→ **WHAT THE TASK REQUIRES**
Which of the lines below include "dzero"? Each one should be copied out.

→ **DATA EXCERPTS**
* * * *

(* ===== verification/Seeded.v ===== *)
(** The simulation with its generators.

    [Simulation] takes the draws of each tick as arguments; here they are drawn as the
    code draws them.  The price walk has a generator with the seed 42, and every agent
    has its own, seeded by [std::random_device] in the constructor of [Trader].  A noise
    trader draws only what its decisions need, so the use of its generator depends on
    what it drew.  The theorem says that a seeded run is a run for some draws that are in
    their ranges, so that all that is proved of runs holds of it. *)

From stdpp Require Import base list gmap strings.
From Stdlib Require Import ZArith Lia.
From S2P Require Import Prelude Machine Rounding StdMap Types OrderBook MatchingEngine EngineSpec Exchange.
From S2P Require Import Random Simulation SimBooks SimProps SimMaker SimRun SimKept.

Open Scope Z_scope.

(** The generators: of the price walk, and the members [rng_] of the agents. *)
Record Generators := mk_generators {
  g_price : mt19937;
  g_maker : mt19937;
  g_momentum : mt19937;
  g_noises : list mt19937;
}.

(** [device i] is what [std::random_device] returned to the [i]-th agent. *)
Definition Generators_new (device : nat → Z) : Generators :=
  mk_generators (mt_seed 42) (mt_seed (device 0%nat)) (mt_seed (device 1%nat))
    ((λ i, mt_seed (device i)) <$> [2; 3; 4]%nat).

Section seeded.
Context `{Distributions}.
Context (symbol : string) (clocks : nat → nat → Timestamp).

(** The draws of [NoiseTrader::on_tick], in its order; what is not drawn is not read. *)
Definition draw_noise (n : NoiseTrader) (rng : mt19937) : NoiseDraws * mt19937 :=
  let '(trade, rng) := random_double dzero (dofZ 1) rng in
  if dgtb trade (trade_probability_ n) then (mk_noise_draws trade 0 1 dzero dzero, rng)
  else
    let '(side, rng) := random_int 0 1 rng in
    let '(lots, rng) := random_int 1 (Z.quot (max_size_ n) 10) rng in
    let '(limit, rng) := random_double dzero (dofZ 1) rng in
    if dltb limit (dlit 7 1) then
      let '(offset, rng) := random_double (dneg (price_range_ n)) (price_range_ n) rng in
      (mk_noise_draws trade side lots limit offset, rng)
    else (mk_noise_draws trade side lots limit dzero, rng).

Fixpoint seeded_noises (n i : nat) (w : World) (rngs : list mt19937) : option (World * list mt19937) :=
  match n with
  | O => Some (w, rngs)
  | S n =>
      noise ← noise_traders_ (w_agents w) !! i;
      rng ← rngs !! i;
      let '(d, rng) := draw_noise noise rng in
      w ← noise_on_tick symbol clocks i d w;
      seeded_noises n (S i) w (<[i := rng]> rngs)
  end.

(** The state of the loop: the world, the price, the distribution of the price walk and
    the generators. *)
Record SeededState := mk_seeded {
  s_world : World;
  s_price : double;
  s_walk : normal_distribution;
  s_rngs : Generators;
}.

Definition seeded_tick (num_ticks tick : Z) (x : SeededState) : option SeededState :=
  let G := s_rngs x in
  let '(return_pct, (walk, g)) := normal_next (s_walk x, g_price G) in
  let true_price := dmax (dmul (s_price x) (dadd (dofZ 1) return_pct)) (dlit 1 2) in
  let '(noise, gm) := random_double (dneg (dlit 2 2)) (dlit 2 2) (g_maker G) in
  w ← maker_on_tick symbol clocks noise (set_prices tick true_price (s_world x));
  w ← momentum_on_tick symbol clocks tick w;
  '(w, gn) ← seeded_noises (length (noise_traders_ (w_agents w))) 0 w (g_noises G);
  if (tick >? 0) && (num_ticks / 10 =? 0) then None
  else Some (mk_seeded w true_price walk (mk_generators g gm (g_momentum G) gn)).

Fixpoint seeded_loop (rounds : nat) (num_ticks tick : Z) (x : SeededState) : option SeededState :=
  match rounds with
  | O => Some x
  | S rounds => x ← seeded_tick num_ticks tick x; seeded_loop rounds num_ticks (tick + 1) x
  end.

* * * *

→ **SOLUTION TO THIS PROBLEM**
  let '(trade, rng) := random_double dzero (dofZ 1) rng in
  if dgtb trade (trade_probability_ n) then (mk_noise_draws trade 0 1 dzero dzero, rng)
    let '(limit, rng) := random_double dzero (dofZ 1) rng in
    else (mk_noise_draws trade side lots limit dzero, rng).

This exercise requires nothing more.